- _Study material_:
Lemma exit_refines w a p :
  refines w a → is_Some (q_state a !! p) → ∃ w', exit w p = Done w' ∧ refines w' (q_set_state a p ZOMBIE).
Proof.
  intros R Hk. unfold exit. destruct (set_state_refines w a p ZOMBIE R Hk) as (w1 & -> & R1). cbn [obind].
  destruct (known_getp w1 _ p R1) as (pr & Epr & _); [cbn; rewrite lookup_insert_eq; by eexists|].
  unfold getPParent. rewrite Epr. cbn [obind]. destruct (Z.eqb_spec (pparent pr) 0) as [|Hf]; cbn [negb]; [by exists w1|].
  destruct (rf_fathers _ _ R1 p (pparent pr)) as [?|Hfk]; [by rewrite parent_getp, Epr|done|].
  assert (∃ f, getp w1 (pparent pr) = Done f) as [f Ef].
  { destruct Hfk as [x Hx]. rewrite parent_getp in Hx. destruct (getp w1 (pparent pr)) as [f| |]; [by exists f|done..]. }
  unfold sendSignal. match goal with |- context [updp ?t ?q ?g] =>
    destruct (refines_updp_same t _ q g f R1 Ef) as (w' & -> & R'); [by intros x|] end.
  by exists w'.
Qed.

Lemma op_refines w a o :
  (100 < fuel)%nat → refines w a → q_allowed a o → ∃ w', run_sched w o = Done w' ∧ refines w' (q_op a o).
Proof.
  intros Hf R Ho. destruct o as [f|p|p|p|p s]; cbn [run_sched q_op].
  - destruct (tick_refines w a f R) as (w' & f' & -> & R'). by exists w'.
  - by apply add_refines.
  - by apply remove_refines.
  - by apply exit_refines.
  - by apply set_state_refines.
Qed.

(** C12. The kernel's scheduler refines the abstract one: from a state of the
    kernel that stands for an abstract state, any allowed history of timer
    interrupts, processes added, removed, exited or put into another state runs
    to its end, and the kernel's state then stands for the abstract state the
    same history leads to.  The ring of processes is the list, the running
    process, the states of all processes and the quantum are those of the
    abstract scheduler. *)
Theorem scheduler_refines w a os :
  (100 < fuel)%nat → refines w a → q_history a os →
  ∃ w', run_history w os = Done w' ∧ refines w' (foldl q_op a os).
Proof.
  intros Hf. revert w a. induction os as [|o os IH]; intros w a R Hh; [by exists w|].
  destruct Hh as [Ho Hh]. destruct (op_refines w a o Hf R Ho) as (w1 & E & R1).
  destruct (IH w1 _ R1 Hh) as (w' & E' & R'). exists w'. cbn. by rewrite E.
Qed.
End Sched.

(** A history of the queue of [ArchSpec.queue_world]: a quantum ends, a process
    exits and is removed, the running one goes to sleep and loses the processor
    at the next tick, and the removed one comes back. *)
Definition queue_rq : rq :=
  mk_rq queue 4105 (state <$> procs queue_world) 0 2 true.

Definition queue_history : list sched_op :=
  [Tick zero_frame; Tick zero_frame; Exit 4107; Remove 4107; SetState 4106 SLEEPING; Tick zero_frame; Add 4107].

Lemma queue_refines : refines queue_world queue_rq.
Proof.
  split; try (vm_compute; reflexivity); [exact queue_ring|cbn; lia|right; unfold queue; set_solver| |].
  - assert (map_Forall (λ _ f, f = 0 ∨ is_Some ((pparent <$> procs queue_world) !! f)) (pparent <$> procs queue_world)) as H
      by (apply (bool_decide_unpack _); vm_compute; exact I).
    intros p f E. exact (H p f E).
  - vm_compute. discriminate.
Qed.

Lemma scheduler_refines_witness :
  ∃ w', run_history 101 raw 0xC0001000 queue_world queue_history = Done w' ∧
    ring w' [4105; 4106; 4108; 4107] ∧ pcurrent w' = 4108 ∧
    (state <$> procs w') !! 4106 = Some SLEEPING ∧ (state <$> procs w') !! 4107 = Some READY.
Proof.
  destruct (scheduler_refines 101 raw 0xC0001000 queue_world queue_rq queue_history) as (w' & E & R);
    [lia|exact queue_refines|apply (bool_decide_unpack _); vm_compute; exact I|].
  exists w'. split; [exact E|]. split; [exact (rf_ring _ _ R)|]. split; [rewrite (rf_cur _ _ R); vm_compute; reflexivity|].
  rewrite (rf_state _ _ R). split; vm_compute; reflexivity.
Defined.
(* ===== verification/Ext2.v ===== *)
(** The ext2 driver: [src/src/kernel/core/ext2.h] and [ext2.cc].

    [Ext2Mount] is the record [ext2_mount]; it reads its device through
    [BlockDevice::read].  The structures on the disk are read from their bytes
    at the offsets of the packed structures.  Reading past the end of a buffer
    is [Stuck].  A directory or a file of the driver is a [File] of the tree
    and, under the same address, a [node]. *)

From Stdlib Require Import ZArith Lia.
From stdpp Require Import base list gmap option.
From coqutil Require Import Datatypes.RecordSetters.
From S2P Require Import Prelude Memory KAlloc Bytes FileTree BlockDevice.
Import TriangleBracketNotations.

Definition EXT2_SUPER_MAGIC : Z := 0xEF53.
Definition EXT2_ROOT_INO : Z := 2.
Definition EXT2_FT_REG_FILE : Z := 1.
Definition EXT2_FT_DIR : Z := 2.

(** [struct ext2_super_block], [ext2_group_desc], [ext2_inode]: the fields the
    driver uses. *)
Definition sizeof_super : Z := 1024.
Definition sizeof_group_desc : Z := 32.
Definition sizeof_inode : Z := 128.
Definition sizeof_dir_entry : Z := 8.

Record super_block := mk_super {
  s_blocks_count : Z; s_log_block_size : Z; s_blocks_per_group : Z; s_inodes_per_group : Z;
  s_magic : Z; s_inode_size : Z;
}.
Definition decode_super (l : list Z) : super_block :=
  mk_super (le32 l 4) (le32 l 24) (le32 l 32) (le32 l 40) (le16 l 56) (le16 l 88).

Record inode := mk_inode { i_size : Z; i_block : list Z }.
Definition decode_inode (l : list Z) : inode :=
  mk_inode (le32 l 4) (map (fun i => le32 l (40 + 4 * i)) [0; 1; 2; 3; 4; 5; 6; 7; 8; 9; 10; 11; 12; 13; 14]).

(** [class Ext2Mount]; [groups] are the bytes behind [groups_]. *)
Record ext2_mount := mk_mount {
  super : super_block;
  groups_ptr : Z;
  groups : list Z;
  group_count : Z;
  m_block_size : Z;
  m_inode_size : Z;
  ptrs_per_block : Z;
}.

Definition new_mount : ext2_mount := mk_mount (mk_super 0 0 0 0 0 0) 0 [] 0 1024 128 256.

(** The names [.] and [..]. *)
Definition DOT_NAME : list Z := [46].
Definition DOTDOT_NAME : list Z := [46; 46].

Section Ext2.
Context {K : Type} `{KAlloc K} {D : Type} `{BlockOps D}.

(** A buffer on the stack or in an object: any address that is not null. *)
Definition local_buffer : Z := 1.

(** ** [initialize] *)

Definition load_groups (m : ext2_mount) (k : K) (d : D) (temp table_size : Z) : outcome (option (list Z) * K * D) :=
  let first_gdt_block := if m_block_size m =? 1024 then 2 else 1 in
  loop (S (Z.to_nat table_size)) (fun '(out, remaining, block, k, d) =>
    if 0 <? remaining then
      let* (r, bytes, k, d) := bd_read k d (u32 (block * m_block_size m)) temp (m_block_size m) in
      if negb (r =? RETURN_OK) then Done (inr (None, k, d))
      else
        let copy := if remaining <? m_block_size m then remaining else m_block_size m in
        Done (inl (out ++ sub 0 copy bytes, remaining - copy, u32 (block + 1), k, d))
    else Done (inr (Some out, k, d))) ([], table_size, first_gdt_block, k, d).

Definition initialize (m : ext2_mount) (k : K) (d : D) : outcome (bool * ext2_mount * K * D) :=
  let* (r, bytes, k, d) := bd_read k d 1024 local_buffer sizeof_super in
  if negb (r =? RETURN_OK) then Done (false, m, k, d)
  else
    let sb := decode_super bytes in
    let m := m <| super := sb |> in
    if negb (s_magic sb =? EXT2_SUPER_MAGIC) then Done (false, m, k, d)
    else if (32 <=? s_log_block_size sb) || (s_blocks_per_group sb =? 0) then Stuck
    else
      let m := m <| m_block_size := u32 (Z.shiftl 1024 (s_log_block_size sb)) |>
                 <| m_inode_size := if negb (s_inode_size sb =? 0) then s_inode_size sb else 128 |> in
      let m := m <| ptrs_per_block := m_block_size m / 4 |>
                 <| group_count := u32 (u32 (s_blocks_count sb + s_blocks_per_group sb) - 1) / s_blocks_per_group sb |> in
      if group_count m =? 0 then Done (false, m, k, d)
      else
        let table_size := u32 (group_count m * sizeof_group_desc) in
        let* (p, k) := kmalloc k table_size in
        let m := m <| groups_ptr := p |> in
        if p =? 0 then Done (false, m, k, d)
        else
          let* (temp, k) := kmalloc k (m_block_size m) in
          if temp =? 0 then Done (false, m, k, d)
          else
            let* (r, k, d) := load_groups m k d temp table_size in
            let* k := kfree k temp in
            match r with
            | None => Done (false, m, k, d)
            | Some gs => Done (true, m <| groups := gs |>, k, d)
            end.

(** [~Ext2Mount] *)
Definition delete_mount (m : ext2_mount) (k : K) : outcome K :=
  if negb (groups_ptr m =? 0) then kfree k (groups_ptr m) else Done k.

(** ** Inodes and blocks *)

Definition read_inode (m : ext2_mount) (k : K) (d : D) (ino : Z) : outcome (option inode * K * D) :=
  if ino =? 0 then Done (None, k, d)
  else
    let index := ino - 1 in
    if s_inodes_per_group (super m) =? 0 then Stuck
    else
      let group := index / s_inodes_per_group (super m) in
      if group_count m <=? group then Done (None, k, d)
      else
        let index_in_group := index mod s_inodes_per_group (super m) in
        let inode_table_block := le32 (groups m) (sizeof_group_desc * group + 8) in
        let offset := u32 (index_in_group * m_inode_size m) in
        let byte_offset := inode_table_block * m_block_size m + offset in
        let* (temp, k) := kmalloc k (m_inode_size m) in
        if temp =? 0 then Done (None, k, d)
        else
          let* (r, bytes, k, d) := bd_read k d (u32 byte_offset) temp (m_inode_size m) in
          if negb (r =? RETURN_OK) then let* k := kfree k temp in Done (None, k, d)
          else if m_inode_size m <? sizeof_inode then Stuck
          else let* k := kfree k temp in Done (Some (decode_inode bytes), k, d).

Definition nonzero (b : Z) : option Z := if b =? 0 then None else Some b.

Definition get_block (m : ext2_mount) (k : K) (d : D) (i : inode) (block_index : Z) : outcome (option Z * K * D) :=
  if block_index <? 12 then Done (nonzero (zget 0 (i_block i) block_index), k, d)
  else
    let block_index := block_index - 12 in
    if block_index <? ptrs_per_block m then
      let indirect := zget 0 (i_block i) 12 in
      if indirect =? 0 then Done (None, k, d)
      else
        let* (entries, k) := kmalloc k (m_block_size m) in
        if entries =? 0 then Done (None, k, d)
        else
          let* (r, bytes, k, d) := bd_read k d (u32 (indirect * m_block_size m)) entries (m_block_size m) in
          let* k := kfree k entries in
          Done (if negb (r =? RETURN_OK) then None else nonzero (le32 bytes (4 * block_index)), k, d)
    else Done (None, k, d).

(** A file has at most [12 + ptrs_per_block] blocks. *)
Definition block_fuel (m : ext2_mount) : nat := Z.to_nat (ptrs_per_block m + 14).

(** The loop of [read_file_data]: the bytes that reached the buffer. *)
Definition read_blocks_loop (m : ext2_mount) (k : K) (d : D) (i : inode) (block_buffer size block_index block_offset : Z)
    : outcome (list Z * K * D) :=
  loop (block_fuel m) (fun '(out, size, block_index, block_offset, k, d) =>
    if 0 <? size then
      let* (b, k, d) := get_block m k d i block_index in
      match b with
      | None => Done (inr (out, k, d))
      | Some block_number =>
        let* (r, bytes, k, d) := bd_read k d (u32 (block_number * m_block_size m)) block_buffer (m_block_size m) in
        if negb (r =? RETURN_OK) then Done (inr (out, k, d))
        else
          let chunk := if size <? m_block_size m - block_offset then size else m_block_size m - block_offset in
          Done (inl (out ++ sub block_offset chunk bytes, size - chunk, block_index + 1, 0, k, d))
      end
    else Done (inr (out, k, d))) ([], size, block_index, block_offset, k, d).

(** The count, and the bytes. *)
Definition read_file_data (m : ext2_mount) (k : K) (d : D) (i : inode) (offset buffer size : Z)
    : outcome (Z * list Z * K * D) :=
  if (buffer =? 0) || (size =? 0) then Done (0, [], k, d)
  else if i_size i <=? offset then Done (0, [], k, d)
  else
    let size := if i_size i <? u32 (offset + size) then i_size i - offset else size in
    if m_block_size m =? 0 then Stuck
    else
      let* (block_buffer, k) := kmalloc k (m_block_size m) in
      if block_buffer =? 0 then Done (0, [], k, d)
      else
        let* (out, k, d) := read_blocks_loop m k d i block_buffer size (offset / m_block_size m) (offset mod m_block_size m) in
        let* k := kfree k block_buffer in
        Done (zlen out, out, k, d).

(** ** Directories *)

(** [Ext2Node], [Ext2Directory], [Ext2RegularFile]; [n_mount] is the mount's
    number. *)
Record node := mk_node { n_mount : Z; n_inode : Z; n_dir : bool; n_loaded : bool; n_owns : bool }.

(** The objects of the driver with the file tree they are in. *)
Definition nodes : Type := gmap Z node.

(** [new Ext2Directory(name, mount, ino, owns)] and
    [new Ext2RegularFile(name, mount, ino, size)]. *)
Definition new_directory (t : ftree) (ns : nodes) (master mount : Z) (name : list Z) (ino : Z) (owns : bool) : Z * ftree * nodes :=
  let '(p, t) := new_file t master name TYPE_DIRECTORY in
  (p, t, <[p := mk_node mount ino true false owns]> ns).
Definition new_regular (t : ftree) (ns : nodes) (master mount : Z) (name : list Z) (ino size : Z) : outcome (Z * ftree * nodes) :=
  let '(p, t) := new_file t master name TYPE_FILE in
  let* t := setSize t p size in
  Done (p, t, <[p := mk_node mount ino false false false]> ns).

(** The entry at [offset] of a block, when it is a file of the directory [dir]. *)
Definition load_entry (m : ext2_mount) (k : K) (d : D) (master dir mount : Z) (blk : list Z) (offset : Z)
    (t : ftree) (ns : nodes) : outcome (ftree * nodes * K * D) :=
  let e_inode := le32 blk offset in
  let name_len := zget 0 blk (offset + 6) in
  let e_type := zget 0 blk (offset + 7) in
  if negb (e_inode =? 0) && (0 <? name_len) then
    if m_block_size m <? offset + sizeof_dir_entry + name_len then Stuck
    else
      let name := c_str (sub (offset + sizeof_dir_entry) name_len blk) in
      if bool_decide (name = DOT_NAME) || bool_decide (name = DOTDOT_NAME) then Done (t, ns, k, d)
      else
        let* (i, k, d) := read_inode m k d e_inode in
        match i with
        | None => Done (t, ns, k, d)
        | Some i =>
          if e_type =? EXT2_FT_DIR then
            let '(child, t, ns) := new_directory t ns master mount name e_inode false in
            let* t := setSize t child (i_size i) in
            let* (_, t) := addChild t dir child in
            Done (t, ns, k, d)
          else if (e_type =? EXT2_FT_REG_FILE) || (e_type =? 0) then
            let* (child, t, ns) := new_regular t ns master mount name e_inode (i_size i) in
            let* (_, t) := addChild t dir child in
            Done (t, ns, k, d)
          else Done (t, ns, k, d)
        end
  else Done (t, ns, k, d).

(** The entries of a block, until [total] bytes have been seen. *)
Definition load_block (m : ext2_mount) (k : K) (d : D) (master dir mount : Z) (blk : list Z) (processed total : Z)
    (t : ftree) (ns : nodes) : outcome (Z * ftree * nodes * K * D) :=
  loop (S (Z.to_nat (m_block_size m))) (fun '(processed, offset, t, ns, k, d) =>
    if (offset <? m_block_size m) && (processed <? total) then
      if m_block_size m <? offset + sizeof_dir_entry then Stuck
      else
        let rec_len := le16 blk (offset + 4) in
        if rec_len =? 0 then Done (inr (processed, t, ns, k, d))
        else
          let* (t, ns, k, d) := load_entry m k d master dir mount blk offset t ns in
          Done (inl (u32 (processed + rec_len), offset + rec_len, t, ns, k, d))
    else Done (inr (processed, t, ns, k, d))) (processed, 0, t, ns, k, d).

Definition load_directory (m : ext2_mount) (k : K) (d : D) (master dir : Z) (t : ftree) (ns : nodes)
    : outcome (bool * ftree * nodes * K * D) :=
  if dir =? 0 then Done (false, t, ns, k, d)
  else
    let* n := of_option (ns !! dir) in
    let* (i, k, d) := read_inode m k d (n_inode n) in
    match i with
    | None => Done (false, t, ns, k, d)
    | Some i =>
      let* t := setSize t dir (i_size i) in
      let* (block_buffer, k) := kmalloc k (m_block_size m) in
      if block_buffer =? 0 then Done (false, t, ns, k, d)
      else
        let* (t, ns, k, d) := loop (block_fuel m) (fun '(processed, block_index, t, ns, k, d) =>
          if processed <? i_size i then
            let* (b, k, d) := get_block m k d i block_index in
            match b with
            | None => Done (inr (t, ns, k, d))
            | Some block_number =>
              let* (r, blk, k, d) := bd_read k d (u32 (block_number * m_block_size m)) block_buffer (m_block_size m) in
              if negb (r =? RETURN_OK) then Done (inr (t, ns, k, d))
              else
                let* (processed, t, ns, k, d) := load_block m k d master dir (n_mount n) blk processed (i_size i) t ns in
                Done (inl (processed, block_index + 1, t, ns, k, d))
            end
          else Done (inr (t, ns, k, d))) (0, 0, t, ns, k, d) in
        let* k := kfree k block_buffer in
        Done (true, t, ns, k, d)
    end.

(** [Ext2Directory::scan]: the children are read once. *)
Definition ext2_scan (m : ext2_mount) (k : K) (d : D) (master dir : Z) (t : ftree) (ns : nodes)
    : outcome (ftree * nodes * K * D) :=
  let* n := of_option (ns !! dir) in
  if n_loaded n || (n_mount n =? 0) then Done (t, ns, k, d)
  else
    let* (ok, t, ns, k, d) := load_directory m k d master dir t ns in
    Done (t, (if ok : bool then <[dir := n <| n_loaded := true |>]> ns else ns), k, d).

(** [delete] of a directory: the root of a mount takes the mount with it; the
    objects below it go as they do for any file. *)
Definition delete_directory (fuel : nat) (m : ext2_mount) (k : K) (dir : Z) (t : ftree) (ns : nodes) : outcome (K * ftree * nodes) :=
  let* n := of_option (ns !! dir) in
  let* k := if n_owns n && negb (n_mount n =? 0) then delete_mount m k else Done k in
  let* t := delete_file fuel t dir in
  Done (k, t, filter (fun '(p, _) => is_Some (files t !! p)) ns).

(** [Ext2RegularFile::read] *)
Definition ext2_read (m : ext2_mount) (k : K) (d : D) (n : node) (pos buffer size : Z) : outcome (Z * list Z * K * D) :=
  if n_mount n =? 0 then Done (0, [], k, d)
  else
    let* (i, k, d) := read_inode m k d (n_inode n) in
    match i with
    | None => Done (0, [], k, d)
    | Some i => read_file_data m k d i pos buffer size
    end.

(** [Ext2Filesystem::mount]: the root directory of the device in the place of
    [mount_point]; 0 when it is no ext2 device.  [mount] is the number the new
    mount gets. *)
Definition ext2_mount_at (fuel : nat) (k : K) (d : D) (master mount mount_point : Z) (has_device : bool) (t : ftree) (ns : nodes)
    : outcome (Z * ext2_mount * ftree * nodes * K * D) :=
  if (mount_point =? 0) || negb has_device then Done (0, new_mount, t, ns, k, d)
  else
    let* (ok, m, k, d) := initialize new_mount k d in
    if negb ok then let* k := delete_mount m k in Done (0, m, t, ns, k, d)
    else
      let* f := getf t mount_point in
      let '(root, t, ns) := new_directory t ns master mount (fname f) EXT2_ROOT_INO true in
      let* t := delete_file fuel t mount_point in
      if negb (fparent f =? 0) then
        let* (_, t) := addChild t (fparent f) root in Done (root, m, t, ns, k, d)
      else
        let* t := setParent t root 0 in Done (root, m, t, ns, k, d).

End Ext2.
(** [scan] of a directory that has not been read. *)
Lemma ext2_scan_ok m (k : K) hs q d master dir n t ns l blocks ess f :
  affords B k hs q → scan_calls ess <= q → sized m d →
  whole_device d → 0 < m_block_size m → 0 <= ptrs_per_block m →
  ns !! dir = Some n → n_loaded n = false → n_mount n ≠ 0 → inode_ok m (disk d) (n_inode n) →
  dir_on m (disk d) (inode_at m (disk d) (n_inode n)) blocks ess →
  fresh t → dir_ok t dir l → getf t dir = Done f →
  ∃ t1 t' ns' k' d', ext2_scan m k d master dir t ns = Done (t', ns', k', d') ∧ same_disk d d' ∧ spent B hs q (scan_calls ess) k' ∧
    setSize t dir (i_size (inode_at m (disk d) (n_inode n))) = Done t1 ∧
    (∃ ns2, ns' = <[dir := n <| n_loaded := true |>]> ns2 ∧ scanned m dir (n_mount n) (disk d) t1 ns l (concat ess) t' ns2).
Proof.
  intros Ha Hq Hsz W Hbs Hptr Hn Hload Hmount Hino Hon Hfr Hdir Ef.
  assert (dir ≠ 0) as Hdir0 by apply Hdir. set (i := inode_at m (disk d) (n_inode n)) in *. unfold scan_calls in *.
  assert (0 <= dir_calls (length ess) ess 0) as Hc0 by (unfold dir_calls; pose proof (zlen_nonneg (concat (drop 0 ess))); lia).
  destruct (read_inode_spec m k hs q d (n_inode n) Ha ltac:(lia) Hsz W Hino) as (k1 & d1 & E1 & S1 & (q1 & Ha1 & Hq1)).
  destruct (setSize_ok t dir l (i_size i) f Hfr Hdir Ef) as (t1 & Ht1 & Hfr1 & Hdir1 & _).
  destruct (affords_kmalloc B k1 hs q1 (m_block_size m) Ha1 (conj Hbs (proj1 (proj2 Hsz))))
    as (buf & k2 & Ebuf & [(_ & ? & _)|(Hbuf & Ha2)]); [lia|].
  pose proof (Forall2_length _ _ _ (do_entries _ _ _ _ _ Hon)) as Hlen.
  destruct (dir_loop m dir (n_mount n) (disk d) master i buf blocks ess t1 ns l (block_fuel m) (length ess) 0 t1 ns k2 (buf :: hs) (q1 - 1) d1)
    as (t2 & ns2 & k3 & d3 & E2 & S2 & (q3 & Ha3 & Hq3) & Sc2);
    [done|lia|by eapply sized_same|done|done|done|lia| |by eapply same_disk_whole|by apply S1|by apply scanned_start|].
  { rewrite <- Hlen. pose proof (do_file _ _ _ _ _ Hon) as F. unfold block_fuel. destruct (decide (length blocks = 0%nat)); [lia|].
    destruct (block_bytes m (disk d) i blocks (zlen blocks - 1) Hbs F) as (b & Eb & _); [unfold zlen; lia|].
    pose proof (block_at_bound _ _ _ _ _ Hptr Eb) as Hlt. unfold zlen in Hlt. lia. }
  destruct (affords_kfree B k3 buf hs q3 Ha3) as (k4 & Ek4 & Ha4).
  assert (load_directory m k d master dir t ns = Done (true, t2, ns2, k4, d3)) as Eload.
  { unfold load_directory. rewrite (proj2 (Z.eqb_neq dir 0)) by done. rewrite Hn. cbn [of_option obind].
    rewrite E1. cbn [obind]. fold i. rewrite Ht1. cbn [obind]. rewrite Ebuf. cbn [obind]. rewrite (proj2 (Z.eqb_neq buf 0)) by done.
    change (Z.of_nat 0) with 0 in E2. rewrite Z.mul_0_r in E2. unfold dir_step in E2. rewrite E2. cbn [obind]. by rewrite Ek4. }
  exists t1, t2, (<[dir := n <| n_loaded := true |>]> ns2), k4, d3. split; [|split; [|split; [|split]]].
  - unfold ext2_scan. rewrite Hn. cbn [of_option obind]. rewrite Hload, (proj2 (Z.eqb_neq (n_mount n) 0)) by done. cbn [orb].
    by rewrite Eload.
  - by transitivity d1.
  - exists q3. split; [done|lia].
  - done.
  - by exists ns2.
Qed.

- _Aim of the task_:
Look through the material for "indirect". Copy each line that has it.

- _Written solution_:
      let indirect := zget 0 (i_block i) 12 in
      if indirect =? 0 then Done (None, k, d)
          let* (r, bytes, k, d) := bd_read k d (u32 (indirect * m_block_size m)) entries (m_block_size m) in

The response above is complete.